In a whole bunch of states, from Rhode Island to California, that wouldn't be a terrible problem. In Connecticut, you'd be breaking the law.
You might well get a call from a Connecticut health or consumer protection official, warning that the only place baked goods can legally be made here is in a state-licensed-and-inspected commercial kitchen.
That's what happened to Diana Gomez a couple of years ago. Today, she's one of a growing cadre of home bakers and sympathetic lawmakers looking to bring Connecticut's food production regulations into line with 21st Century economic reality and the trend toward thinking and eating locally.
It's not going to be easy.
State Rep. Mary Mushinsky is one of the legislators looking to reform Connecticut's home-food restrictions and she warns state agency officials feel "more comfortable with traditional, centralized food production because it's easier to regulate."
Gomez is a 34-year-old single mother from Fairfield who was looking to make some extra income from her home baking efforts. "I got started baking because of my son's birthday cakes," she explains. Gomez became so skilled that her friends started asking her to bake stuff for them.
"But when I started trying to sell [her home-baked goodies], I found I couldn't do that," she says.
The state and local officials who nixed her plans suggested she rent space in a commercial kitchen. Gomez says several restaurants turned her down, and an caterer wanted to charge her $20 an hour, an expense she says can add up way too fast when you're waiting for dough to rise or bake.
That's when Gomez realized that what Connecticut needs is what something like 42 other states already have: Cottage Food Laws that actually encourage people to create home-based food businesses. According to Gomez and others, a lot of Connecticut folks who lost jobs or income because of the Great Recession want to be able to start their own home-based food production businesses.
Their attempts in the 2013 General Assembly to get such legislation passed ran head on into a very stubborn bureaucracy.
"On a national level, there has been an increase in 'cottage-type' food production businesses in an effort to provide economic stimulus and create jobs," state Health Commissioner Jewel Mullen admitted during legislative testimony last February.
"Unfortunately," Mullen went on, "when these types of businesses are permitted to be operated by individuals with potentially no food production background, no food safety education, or inadequate food processing equipment, it diminishes the efforts of federal, state and local regulatory agencies that are tasked with ensuring the food supply in our nation is safe for human consumption."

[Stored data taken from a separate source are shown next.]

(** ** Names *)

(** [getpwuid] and [getgrgid] take an unsigned number of 32 bits. *)
Definition username (getpwuid : Z -> option (list byte)) (argv : list (list byte)) : M out Z :=
  a ← arg1 1 argv;
  let uid := atoi a in
  match getpwuid (wrap_u32 uid) with
  | None => exit_ 1
  | Some pw_name => putline (bytes "user name = " ++ pw_name ++ bytes " for uid " ++ dec uid) ;; mret 0
  end.

Definition groupname (getgrgid : Z -> option (list byte)) (argv : list (list byte)) : M out Z :=
  a ← arg1 1 argv;
  let gid := atoi a in
  match getgrgid (wrap_u32 gid) with
  | None => exit_ 1
  | Some gr_name => putline (bytes "group name = " ++ gr_name ++ bytes " for gid " ++ dec gid) ;; mret 0
  end.

(** ** stat.c *)

Record stat_st := Stat {
  st_dev : Z; st_ino : Z; st_mode : Z; st_nlink : Z; st_uid : Z; st_gid : Z;
  st_rdev : Z; st_size : Z; st_blksize : Z; st_blocks : Z }.

(** An unsigned number of [n] bits read as a signed one. *)
Definition to_signed (n z : Z) : Z := let r := z mod 2 ^ n in if r <? 2 ^ (n - 1) then r else r - 2 ^ n.

(** [%ld] and [%lld]: at most nineteen digits. *)
Definition dec64 (z : Z) : list byte := if z <? 0 then x2d :: digits 19 (- z) [] else digits 19 z [].

Definition field (label : list byte) (v : Z) : M out unit := putline (label ++ bytes " = " ++ dec64 v).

Of course, there are plenty of critics of our food regulatory system who argue all those agencies aren't doing such a bang-up job of protecting our food supply.
A report put out last week by the U.S. Public Interest Research Group warned that an estimated 48 million Americans get sick every year from tainted food. The drumbeat of news stories about food-related illnesses has become almost routine in the past year: diseased chicken; bad bagged salad; and putrid peanut butter. Cucumbers and frozen berries and cheese have all made people sick in the past 12 months.
"The number of such illnesses... has remained stagnant for at least five years," the study concluded.
The regulatory theme behind opposition to home-made foods being sold to consumers is that they're not as safe as commercial products made in commercial kitchens.
"Many of the food-safety laws regulating food production in the United States were designed as one-size-fits-all regulations," explained the authors of an August 2013 study by the Harvard Food Law and Policy Clinic. "Commercial food production is almost always required to take place in a certified commercial kitchen."
"For some food production, this requirement makes sense," the report admits. "But not all food production is high risk." The Harvard researchers pointed out that things like baked goods, jams and jellies "do not present the same food safety risks as other processed foods."A couple of years ago, Connecticut did loosen up its regulations far enough to allow farmers to sell jams, jellies, preserves and things like pickles and hot sauce to people who come to that farm, but only if those products were made from fruit or veggies grown right there.
Except the farmer would also have to have his or her water tested, have a lab test on the final recipe, and have documented proof of having completed a state-approved food safety course. (Maple syrup made at the farm would, thank goodness, be exempt from state and local inspections.)